What the exercise asks
Take the line that contains "(** The bytes" as the first line and the last line of the records as the end. Please set down everything in that range exactly.

= = = = = = =

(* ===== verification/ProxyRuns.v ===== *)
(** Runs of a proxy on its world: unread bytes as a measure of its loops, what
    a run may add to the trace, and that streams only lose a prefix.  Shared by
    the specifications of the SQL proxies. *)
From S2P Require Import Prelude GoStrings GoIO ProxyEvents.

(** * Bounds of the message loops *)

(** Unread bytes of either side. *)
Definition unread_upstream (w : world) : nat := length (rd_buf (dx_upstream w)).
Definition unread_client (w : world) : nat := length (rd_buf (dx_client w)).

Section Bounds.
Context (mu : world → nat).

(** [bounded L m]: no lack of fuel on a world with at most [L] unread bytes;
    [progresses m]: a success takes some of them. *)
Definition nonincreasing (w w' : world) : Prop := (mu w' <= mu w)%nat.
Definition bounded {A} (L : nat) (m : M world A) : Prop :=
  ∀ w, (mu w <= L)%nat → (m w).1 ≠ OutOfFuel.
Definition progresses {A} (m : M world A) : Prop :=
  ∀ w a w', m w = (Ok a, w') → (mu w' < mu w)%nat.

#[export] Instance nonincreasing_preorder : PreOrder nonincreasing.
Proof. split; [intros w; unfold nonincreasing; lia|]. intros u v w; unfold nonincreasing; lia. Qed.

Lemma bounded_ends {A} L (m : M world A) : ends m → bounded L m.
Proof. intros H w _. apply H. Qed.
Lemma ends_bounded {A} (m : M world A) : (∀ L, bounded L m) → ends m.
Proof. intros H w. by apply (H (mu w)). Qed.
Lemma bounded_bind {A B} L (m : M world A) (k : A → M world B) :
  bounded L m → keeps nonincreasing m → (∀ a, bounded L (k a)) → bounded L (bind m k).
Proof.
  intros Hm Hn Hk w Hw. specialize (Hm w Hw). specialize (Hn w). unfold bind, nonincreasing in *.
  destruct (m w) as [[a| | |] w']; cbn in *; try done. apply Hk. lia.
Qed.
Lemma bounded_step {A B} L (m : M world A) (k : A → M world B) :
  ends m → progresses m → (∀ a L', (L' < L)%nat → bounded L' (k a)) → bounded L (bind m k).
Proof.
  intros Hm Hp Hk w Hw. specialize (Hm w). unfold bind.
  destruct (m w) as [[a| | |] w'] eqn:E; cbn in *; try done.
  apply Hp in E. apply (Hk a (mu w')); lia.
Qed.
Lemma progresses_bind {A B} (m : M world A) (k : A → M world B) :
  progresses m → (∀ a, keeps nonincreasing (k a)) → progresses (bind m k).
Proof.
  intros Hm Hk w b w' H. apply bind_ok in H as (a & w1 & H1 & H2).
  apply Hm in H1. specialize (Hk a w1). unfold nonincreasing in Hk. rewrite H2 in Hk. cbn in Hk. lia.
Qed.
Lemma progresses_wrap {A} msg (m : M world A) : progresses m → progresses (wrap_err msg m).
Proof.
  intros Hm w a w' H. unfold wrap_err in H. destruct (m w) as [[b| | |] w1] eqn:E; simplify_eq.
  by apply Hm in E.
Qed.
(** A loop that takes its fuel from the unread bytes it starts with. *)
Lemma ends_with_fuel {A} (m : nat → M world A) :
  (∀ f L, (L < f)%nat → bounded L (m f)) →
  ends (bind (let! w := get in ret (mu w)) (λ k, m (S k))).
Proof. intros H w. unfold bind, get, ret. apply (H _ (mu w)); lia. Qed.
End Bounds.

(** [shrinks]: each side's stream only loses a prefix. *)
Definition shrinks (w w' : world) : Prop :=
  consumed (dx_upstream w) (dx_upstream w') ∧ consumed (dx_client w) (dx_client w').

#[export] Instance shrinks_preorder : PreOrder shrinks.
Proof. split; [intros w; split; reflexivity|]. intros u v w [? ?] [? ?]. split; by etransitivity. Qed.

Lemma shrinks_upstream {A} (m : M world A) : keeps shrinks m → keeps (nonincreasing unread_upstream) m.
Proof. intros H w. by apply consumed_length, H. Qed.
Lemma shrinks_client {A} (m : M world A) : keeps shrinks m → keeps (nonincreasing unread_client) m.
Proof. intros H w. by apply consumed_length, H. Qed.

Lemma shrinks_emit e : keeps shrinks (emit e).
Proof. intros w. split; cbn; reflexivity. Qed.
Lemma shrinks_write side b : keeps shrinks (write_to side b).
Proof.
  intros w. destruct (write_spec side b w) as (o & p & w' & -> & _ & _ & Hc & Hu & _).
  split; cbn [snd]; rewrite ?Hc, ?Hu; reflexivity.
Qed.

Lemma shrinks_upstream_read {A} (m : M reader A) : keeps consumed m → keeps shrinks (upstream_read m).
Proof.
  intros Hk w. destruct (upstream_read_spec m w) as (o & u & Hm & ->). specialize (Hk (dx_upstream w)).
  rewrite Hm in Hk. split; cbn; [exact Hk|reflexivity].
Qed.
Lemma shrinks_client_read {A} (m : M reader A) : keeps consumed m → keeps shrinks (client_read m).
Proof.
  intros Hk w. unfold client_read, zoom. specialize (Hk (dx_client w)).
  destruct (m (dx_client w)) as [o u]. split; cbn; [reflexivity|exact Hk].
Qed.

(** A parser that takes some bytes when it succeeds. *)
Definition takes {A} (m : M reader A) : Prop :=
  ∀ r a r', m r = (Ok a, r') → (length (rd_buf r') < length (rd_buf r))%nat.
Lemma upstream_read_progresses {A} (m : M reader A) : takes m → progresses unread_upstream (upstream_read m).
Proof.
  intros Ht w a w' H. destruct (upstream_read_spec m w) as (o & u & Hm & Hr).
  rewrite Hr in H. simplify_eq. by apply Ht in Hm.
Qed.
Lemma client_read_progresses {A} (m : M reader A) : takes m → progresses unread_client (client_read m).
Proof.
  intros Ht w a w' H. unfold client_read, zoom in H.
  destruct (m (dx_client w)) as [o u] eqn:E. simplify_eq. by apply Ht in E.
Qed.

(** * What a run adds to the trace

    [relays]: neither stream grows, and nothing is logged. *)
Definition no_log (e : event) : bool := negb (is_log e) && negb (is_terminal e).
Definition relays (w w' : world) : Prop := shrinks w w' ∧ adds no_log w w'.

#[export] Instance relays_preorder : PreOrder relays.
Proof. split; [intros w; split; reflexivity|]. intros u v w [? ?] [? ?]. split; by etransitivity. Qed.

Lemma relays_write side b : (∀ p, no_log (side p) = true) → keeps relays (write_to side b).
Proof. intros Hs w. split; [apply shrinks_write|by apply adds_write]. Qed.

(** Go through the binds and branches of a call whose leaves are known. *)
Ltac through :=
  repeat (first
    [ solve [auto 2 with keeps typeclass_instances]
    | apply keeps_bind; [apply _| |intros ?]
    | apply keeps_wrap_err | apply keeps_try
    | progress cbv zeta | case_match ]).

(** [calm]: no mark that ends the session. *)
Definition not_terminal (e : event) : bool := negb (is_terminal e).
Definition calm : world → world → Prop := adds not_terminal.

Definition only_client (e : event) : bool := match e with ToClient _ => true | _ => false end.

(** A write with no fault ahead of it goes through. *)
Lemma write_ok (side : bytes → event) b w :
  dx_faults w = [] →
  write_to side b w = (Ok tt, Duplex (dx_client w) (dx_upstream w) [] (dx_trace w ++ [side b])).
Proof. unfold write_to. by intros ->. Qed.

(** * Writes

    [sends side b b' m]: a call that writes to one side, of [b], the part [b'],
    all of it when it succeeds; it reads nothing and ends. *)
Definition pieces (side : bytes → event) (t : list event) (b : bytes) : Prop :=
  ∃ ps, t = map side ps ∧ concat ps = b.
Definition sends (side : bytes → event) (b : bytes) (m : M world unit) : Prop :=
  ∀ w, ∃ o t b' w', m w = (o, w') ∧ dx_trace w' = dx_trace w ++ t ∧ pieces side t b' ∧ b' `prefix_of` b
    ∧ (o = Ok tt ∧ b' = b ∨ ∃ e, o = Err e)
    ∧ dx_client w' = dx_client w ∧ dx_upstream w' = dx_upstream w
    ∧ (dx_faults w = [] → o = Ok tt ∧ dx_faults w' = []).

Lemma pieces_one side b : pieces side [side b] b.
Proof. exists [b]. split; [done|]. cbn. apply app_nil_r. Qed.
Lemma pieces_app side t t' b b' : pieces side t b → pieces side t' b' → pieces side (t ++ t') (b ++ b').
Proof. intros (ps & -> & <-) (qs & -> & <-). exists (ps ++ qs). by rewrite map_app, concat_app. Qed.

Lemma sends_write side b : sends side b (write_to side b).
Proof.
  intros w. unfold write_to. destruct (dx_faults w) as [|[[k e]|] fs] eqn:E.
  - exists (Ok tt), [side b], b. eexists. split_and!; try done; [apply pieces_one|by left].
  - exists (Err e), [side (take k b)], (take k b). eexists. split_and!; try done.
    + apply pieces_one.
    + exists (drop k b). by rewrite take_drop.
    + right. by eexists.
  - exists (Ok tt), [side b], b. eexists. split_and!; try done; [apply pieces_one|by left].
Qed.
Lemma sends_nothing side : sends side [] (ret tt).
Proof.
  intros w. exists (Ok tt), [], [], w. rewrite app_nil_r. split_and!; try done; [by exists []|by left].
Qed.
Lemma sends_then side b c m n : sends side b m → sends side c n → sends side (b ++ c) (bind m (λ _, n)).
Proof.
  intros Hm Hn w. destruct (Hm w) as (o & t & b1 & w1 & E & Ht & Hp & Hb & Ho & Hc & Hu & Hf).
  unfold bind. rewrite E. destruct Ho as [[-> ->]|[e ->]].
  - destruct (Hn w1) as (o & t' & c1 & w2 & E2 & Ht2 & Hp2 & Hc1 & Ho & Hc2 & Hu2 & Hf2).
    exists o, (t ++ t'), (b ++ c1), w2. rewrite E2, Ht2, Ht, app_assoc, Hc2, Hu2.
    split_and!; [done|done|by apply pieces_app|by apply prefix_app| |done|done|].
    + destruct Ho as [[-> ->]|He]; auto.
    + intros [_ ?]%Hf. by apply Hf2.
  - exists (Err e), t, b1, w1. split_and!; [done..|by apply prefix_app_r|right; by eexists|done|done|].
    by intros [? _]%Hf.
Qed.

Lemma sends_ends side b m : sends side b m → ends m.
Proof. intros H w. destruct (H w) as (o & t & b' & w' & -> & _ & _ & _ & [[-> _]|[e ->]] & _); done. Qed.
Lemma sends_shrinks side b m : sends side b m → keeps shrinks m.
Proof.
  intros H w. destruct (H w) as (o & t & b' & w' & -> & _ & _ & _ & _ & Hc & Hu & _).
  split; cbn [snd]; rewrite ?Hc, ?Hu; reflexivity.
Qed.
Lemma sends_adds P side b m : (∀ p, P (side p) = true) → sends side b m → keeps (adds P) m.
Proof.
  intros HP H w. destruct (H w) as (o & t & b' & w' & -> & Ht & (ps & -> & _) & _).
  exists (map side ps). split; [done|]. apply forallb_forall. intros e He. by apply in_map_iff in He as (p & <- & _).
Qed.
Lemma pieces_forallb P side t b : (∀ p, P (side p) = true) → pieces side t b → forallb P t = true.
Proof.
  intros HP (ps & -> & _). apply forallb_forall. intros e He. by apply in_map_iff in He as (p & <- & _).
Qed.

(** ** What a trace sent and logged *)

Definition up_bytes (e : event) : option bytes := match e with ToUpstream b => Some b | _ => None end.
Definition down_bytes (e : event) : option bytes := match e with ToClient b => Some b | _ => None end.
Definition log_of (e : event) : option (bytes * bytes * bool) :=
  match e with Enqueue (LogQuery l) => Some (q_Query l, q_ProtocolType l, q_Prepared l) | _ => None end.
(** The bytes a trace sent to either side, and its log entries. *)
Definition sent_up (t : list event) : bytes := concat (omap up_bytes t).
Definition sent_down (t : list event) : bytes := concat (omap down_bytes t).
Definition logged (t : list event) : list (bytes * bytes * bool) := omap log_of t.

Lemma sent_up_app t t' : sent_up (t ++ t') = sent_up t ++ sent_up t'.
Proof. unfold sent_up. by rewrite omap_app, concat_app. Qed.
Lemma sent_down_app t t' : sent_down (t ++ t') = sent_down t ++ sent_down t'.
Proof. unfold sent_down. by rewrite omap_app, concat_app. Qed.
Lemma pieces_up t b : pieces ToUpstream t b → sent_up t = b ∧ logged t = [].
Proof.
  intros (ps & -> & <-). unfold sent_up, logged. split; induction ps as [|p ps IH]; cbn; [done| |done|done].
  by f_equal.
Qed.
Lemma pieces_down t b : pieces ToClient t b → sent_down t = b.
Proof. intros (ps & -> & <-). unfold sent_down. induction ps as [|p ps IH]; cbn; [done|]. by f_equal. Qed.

= = = = = = =

Result of this task
(** The bytes a trace sent to either side, and its log entries. *)
Definition sent_up (t : list event) : bytes := concat (omap up_bytes t).
Definition sent_down (t : list event) : bytes := concat (omap down_bytes t).
Definition logged (t : list event) : list (bytes * bytes * bool) := omap log_of t.

Lemma sent_up_app t t' : sent_up (t ++ t') = sent_up t ++ sent_up t'.
Proof. unfold sent_up. by rewrite omap_app, concat_app. Qed.
Lemma sent_down_app t t' : sent_down (t ++ t') = sent_down t ++ sent_down t'.
Proof. unfold sent_down. by rewrite omap_app, concat_app. Qed.
Lemma pieces_up t b : pieces ToUpstream t b → sent_up t = b ∧ logged t = [].
Proof.
  intros (ps & -> & <-). unfold sent_up, logged. split; induction ps as [|p ps IH]; cbn; [done| |done|done].
  by f_equal.
Qed.
Lemma pieces_down t b : pieces ToClient t b → sent_down t = b.
Proof. intros (ps & -> & <-). unfold sent_down. induction ps as [|p ps IH]; cbn; [done|]. by f_equal. Qed.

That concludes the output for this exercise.